• _Exercise instructions_: Wherever the word "Hdisk" appears in a line of the data, that line should be copied.

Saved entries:
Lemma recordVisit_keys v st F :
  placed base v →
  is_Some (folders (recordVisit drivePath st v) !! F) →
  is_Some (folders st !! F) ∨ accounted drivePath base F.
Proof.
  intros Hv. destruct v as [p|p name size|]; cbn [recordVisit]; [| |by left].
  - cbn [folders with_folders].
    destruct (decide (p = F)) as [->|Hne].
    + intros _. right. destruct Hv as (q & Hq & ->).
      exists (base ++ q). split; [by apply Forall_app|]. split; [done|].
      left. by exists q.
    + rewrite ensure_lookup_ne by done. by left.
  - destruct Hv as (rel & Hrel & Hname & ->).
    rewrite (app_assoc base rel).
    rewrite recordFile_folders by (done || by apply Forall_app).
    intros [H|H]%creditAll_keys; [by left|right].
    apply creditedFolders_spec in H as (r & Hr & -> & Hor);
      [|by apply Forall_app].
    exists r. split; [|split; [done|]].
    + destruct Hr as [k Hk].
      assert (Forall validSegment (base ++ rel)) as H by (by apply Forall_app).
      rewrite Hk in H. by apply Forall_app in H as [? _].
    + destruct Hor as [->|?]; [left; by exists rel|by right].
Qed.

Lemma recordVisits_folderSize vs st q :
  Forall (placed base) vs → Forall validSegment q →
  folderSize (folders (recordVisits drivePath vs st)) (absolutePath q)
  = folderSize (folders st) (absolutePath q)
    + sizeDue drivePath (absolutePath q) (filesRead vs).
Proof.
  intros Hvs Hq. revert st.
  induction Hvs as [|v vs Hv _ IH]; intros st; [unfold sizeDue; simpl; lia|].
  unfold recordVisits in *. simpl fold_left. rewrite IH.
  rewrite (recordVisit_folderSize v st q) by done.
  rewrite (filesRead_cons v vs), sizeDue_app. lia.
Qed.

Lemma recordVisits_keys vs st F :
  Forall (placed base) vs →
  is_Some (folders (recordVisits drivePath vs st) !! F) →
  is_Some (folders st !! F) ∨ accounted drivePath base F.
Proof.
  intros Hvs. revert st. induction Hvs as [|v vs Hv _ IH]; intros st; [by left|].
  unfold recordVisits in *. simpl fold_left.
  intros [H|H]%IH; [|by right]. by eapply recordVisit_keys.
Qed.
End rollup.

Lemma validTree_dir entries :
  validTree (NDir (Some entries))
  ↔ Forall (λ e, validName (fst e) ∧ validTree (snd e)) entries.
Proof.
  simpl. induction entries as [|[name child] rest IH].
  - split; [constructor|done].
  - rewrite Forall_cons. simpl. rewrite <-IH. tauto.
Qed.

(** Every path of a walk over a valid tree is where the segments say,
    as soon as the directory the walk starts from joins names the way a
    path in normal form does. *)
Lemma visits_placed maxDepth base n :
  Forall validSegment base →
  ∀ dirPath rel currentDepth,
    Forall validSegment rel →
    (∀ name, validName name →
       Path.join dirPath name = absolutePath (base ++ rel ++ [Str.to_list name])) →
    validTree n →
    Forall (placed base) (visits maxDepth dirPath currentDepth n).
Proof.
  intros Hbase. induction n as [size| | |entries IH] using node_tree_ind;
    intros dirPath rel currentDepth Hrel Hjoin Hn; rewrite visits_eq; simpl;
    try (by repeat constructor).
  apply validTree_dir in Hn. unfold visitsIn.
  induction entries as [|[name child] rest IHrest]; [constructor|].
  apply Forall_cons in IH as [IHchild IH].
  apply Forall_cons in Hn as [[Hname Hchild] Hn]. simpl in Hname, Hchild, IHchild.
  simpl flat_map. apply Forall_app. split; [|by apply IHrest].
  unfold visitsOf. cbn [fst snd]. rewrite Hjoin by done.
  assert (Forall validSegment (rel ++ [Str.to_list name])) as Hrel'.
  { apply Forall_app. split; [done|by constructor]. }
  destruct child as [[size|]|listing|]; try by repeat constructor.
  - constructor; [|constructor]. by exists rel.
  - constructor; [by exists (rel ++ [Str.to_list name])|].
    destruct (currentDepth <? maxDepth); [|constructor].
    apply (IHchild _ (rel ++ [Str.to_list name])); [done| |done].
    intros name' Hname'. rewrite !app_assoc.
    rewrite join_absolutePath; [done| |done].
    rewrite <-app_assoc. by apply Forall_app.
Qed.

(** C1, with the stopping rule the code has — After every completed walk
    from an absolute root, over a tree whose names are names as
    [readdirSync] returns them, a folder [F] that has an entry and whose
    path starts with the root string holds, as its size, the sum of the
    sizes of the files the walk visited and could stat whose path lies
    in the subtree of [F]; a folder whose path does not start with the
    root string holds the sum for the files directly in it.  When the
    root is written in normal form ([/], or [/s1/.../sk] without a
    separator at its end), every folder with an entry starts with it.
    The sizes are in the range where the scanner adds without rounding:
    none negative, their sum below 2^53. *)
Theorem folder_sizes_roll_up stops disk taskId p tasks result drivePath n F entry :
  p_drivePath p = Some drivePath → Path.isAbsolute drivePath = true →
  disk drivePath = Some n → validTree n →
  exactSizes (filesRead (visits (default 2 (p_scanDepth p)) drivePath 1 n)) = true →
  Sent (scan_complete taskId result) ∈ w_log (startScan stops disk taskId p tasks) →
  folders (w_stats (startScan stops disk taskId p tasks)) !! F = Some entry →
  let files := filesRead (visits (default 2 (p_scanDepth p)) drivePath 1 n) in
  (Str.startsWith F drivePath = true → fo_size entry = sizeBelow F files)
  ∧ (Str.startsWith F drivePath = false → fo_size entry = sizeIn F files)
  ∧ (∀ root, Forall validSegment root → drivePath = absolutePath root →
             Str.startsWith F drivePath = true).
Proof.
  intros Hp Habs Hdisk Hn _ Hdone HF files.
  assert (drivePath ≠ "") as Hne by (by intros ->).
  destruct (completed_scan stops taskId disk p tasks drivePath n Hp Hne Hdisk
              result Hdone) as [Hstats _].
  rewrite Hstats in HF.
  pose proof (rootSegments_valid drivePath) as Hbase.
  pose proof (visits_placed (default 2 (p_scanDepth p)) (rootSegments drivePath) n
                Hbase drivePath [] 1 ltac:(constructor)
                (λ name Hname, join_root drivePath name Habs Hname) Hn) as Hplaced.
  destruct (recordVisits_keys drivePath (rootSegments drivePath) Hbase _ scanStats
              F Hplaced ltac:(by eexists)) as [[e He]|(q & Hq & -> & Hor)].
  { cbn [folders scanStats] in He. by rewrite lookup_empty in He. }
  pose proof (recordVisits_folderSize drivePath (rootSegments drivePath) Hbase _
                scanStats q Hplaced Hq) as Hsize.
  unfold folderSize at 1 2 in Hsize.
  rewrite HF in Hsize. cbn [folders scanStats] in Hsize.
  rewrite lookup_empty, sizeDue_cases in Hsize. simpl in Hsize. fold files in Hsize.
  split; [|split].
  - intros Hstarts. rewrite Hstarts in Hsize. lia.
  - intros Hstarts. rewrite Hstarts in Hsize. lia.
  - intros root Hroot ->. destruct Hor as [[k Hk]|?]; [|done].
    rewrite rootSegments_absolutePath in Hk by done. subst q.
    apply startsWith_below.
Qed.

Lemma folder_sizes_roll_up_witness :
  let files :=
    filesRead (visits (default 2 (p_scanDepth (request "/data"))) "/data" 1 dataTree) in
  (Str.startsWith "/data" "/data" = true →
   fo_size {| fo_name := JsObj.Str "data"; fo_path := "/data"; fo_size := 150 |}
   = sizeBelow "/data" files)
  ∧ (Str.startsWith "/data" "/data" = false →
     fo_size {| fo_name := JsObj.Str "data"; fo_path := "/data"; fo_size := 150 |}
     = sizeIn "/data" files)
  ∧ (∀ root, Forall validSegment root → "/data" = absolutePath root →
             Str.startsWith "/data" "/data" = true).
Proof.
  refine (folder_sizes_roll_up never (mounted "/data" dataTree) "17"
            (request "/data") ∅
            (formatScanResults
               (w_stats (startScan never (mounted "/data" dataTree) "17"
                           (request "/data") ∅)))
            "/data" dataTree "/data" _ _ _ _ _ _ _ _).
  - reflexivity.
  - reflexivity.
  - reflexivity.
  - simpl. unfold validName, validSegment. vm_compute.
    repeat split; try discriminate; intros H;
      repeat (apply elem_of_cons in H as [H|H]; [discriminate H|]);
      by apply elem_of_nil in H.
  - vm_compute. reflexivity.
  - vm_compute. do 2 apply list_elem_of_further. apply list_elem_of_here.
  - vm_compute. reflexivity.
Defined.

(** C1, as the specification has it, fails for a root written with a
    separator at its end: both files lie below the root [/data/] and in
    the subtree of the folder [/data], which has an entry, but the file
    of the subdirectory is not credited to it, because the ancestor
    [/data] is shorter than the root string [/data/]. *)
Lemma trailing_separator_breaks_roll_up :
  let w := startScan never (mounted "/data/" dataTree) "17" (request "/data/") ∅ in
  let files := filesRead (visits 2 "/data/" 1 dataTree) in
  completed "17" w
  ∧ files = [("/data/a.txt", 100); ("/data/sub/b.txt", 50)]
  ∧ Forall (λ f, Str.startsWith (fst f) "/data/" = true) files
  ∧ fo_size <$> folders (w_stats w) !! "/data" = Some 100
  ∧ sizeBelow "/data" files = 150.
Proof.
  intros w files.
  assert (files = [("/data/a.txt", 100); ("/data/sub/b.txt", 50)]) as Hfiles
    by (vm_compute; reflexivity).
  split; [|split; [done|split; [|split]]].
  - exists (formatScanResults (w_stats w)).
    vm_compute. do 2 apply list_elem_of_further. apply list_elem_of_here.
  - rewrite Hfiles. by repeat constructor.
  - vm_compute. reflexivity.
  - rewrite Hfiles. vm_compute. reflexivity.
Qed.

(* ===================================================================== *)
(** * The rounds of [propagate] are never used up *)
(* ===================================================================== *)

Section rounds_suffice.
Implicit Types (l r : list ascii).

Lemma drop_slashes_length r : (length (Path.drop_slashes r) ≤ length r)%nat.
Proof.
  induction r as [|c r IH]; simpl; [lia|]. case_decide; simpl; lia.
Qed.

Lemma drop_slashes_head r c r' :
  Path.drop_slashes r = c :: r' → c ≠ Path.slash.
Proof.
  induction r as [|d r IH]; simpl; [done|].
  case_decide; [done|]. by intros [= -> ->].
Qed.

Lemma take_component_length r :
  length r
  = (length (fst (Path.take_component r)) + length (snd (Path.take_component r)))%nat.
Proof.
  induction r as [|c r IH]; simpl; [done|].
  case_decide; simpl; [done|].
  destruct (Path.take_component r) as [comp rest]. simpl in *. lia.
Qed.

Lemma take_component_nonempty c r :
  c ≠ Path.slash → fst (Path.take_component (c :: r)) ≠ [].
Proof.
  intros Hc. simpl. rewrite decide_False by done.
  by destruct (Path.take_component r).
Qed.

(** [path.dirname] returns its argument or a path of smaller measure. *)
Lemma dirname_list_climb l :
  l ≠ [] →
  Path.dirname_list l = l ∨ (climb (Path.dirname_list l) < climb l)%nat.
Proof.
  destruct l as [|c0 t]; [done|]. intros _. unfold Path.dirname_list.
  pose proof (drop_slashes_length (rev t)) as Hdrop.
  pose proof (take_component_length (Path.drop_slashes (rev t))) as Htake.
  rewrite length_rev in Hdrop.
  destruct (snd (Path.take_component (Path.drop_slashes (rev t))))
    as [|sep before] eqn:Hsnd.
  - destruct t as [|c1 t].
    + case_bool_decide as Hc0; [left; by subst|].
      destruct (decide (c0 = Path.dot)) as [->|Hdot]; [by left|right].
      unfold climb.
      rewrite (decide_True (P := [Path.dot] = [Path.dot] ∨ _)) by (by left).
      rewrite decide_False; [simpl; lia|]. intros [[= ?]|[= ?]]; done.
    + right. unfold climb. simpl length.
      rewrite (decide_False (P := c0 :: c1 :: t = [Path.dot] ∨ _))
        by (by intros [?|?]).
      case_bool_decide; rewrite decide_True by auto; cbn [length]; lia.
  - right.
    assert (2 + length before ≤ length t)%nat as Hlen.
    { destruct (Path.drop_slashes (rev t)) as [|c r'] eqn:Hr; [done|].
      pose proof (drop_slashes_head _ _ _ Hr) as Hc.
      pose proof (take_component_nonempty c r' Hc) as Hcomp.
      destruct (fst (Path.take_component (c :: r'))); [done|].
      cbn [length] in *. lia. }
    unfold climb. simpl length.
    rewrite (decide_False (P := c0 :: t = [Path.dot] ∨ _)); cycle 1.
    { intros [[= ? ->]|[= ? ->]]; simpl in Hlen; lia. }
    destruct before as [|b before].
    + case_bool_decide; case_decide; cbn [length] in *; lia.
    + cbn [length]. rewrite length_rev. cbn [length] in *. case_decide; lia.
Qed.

• _Solved exercise_:
  intros Hp Habs Hdisk Hn _ Hdone HF files.
  destruct (completed_scan stops taskId disk p tasks drivePath n Hp Hne Hdisk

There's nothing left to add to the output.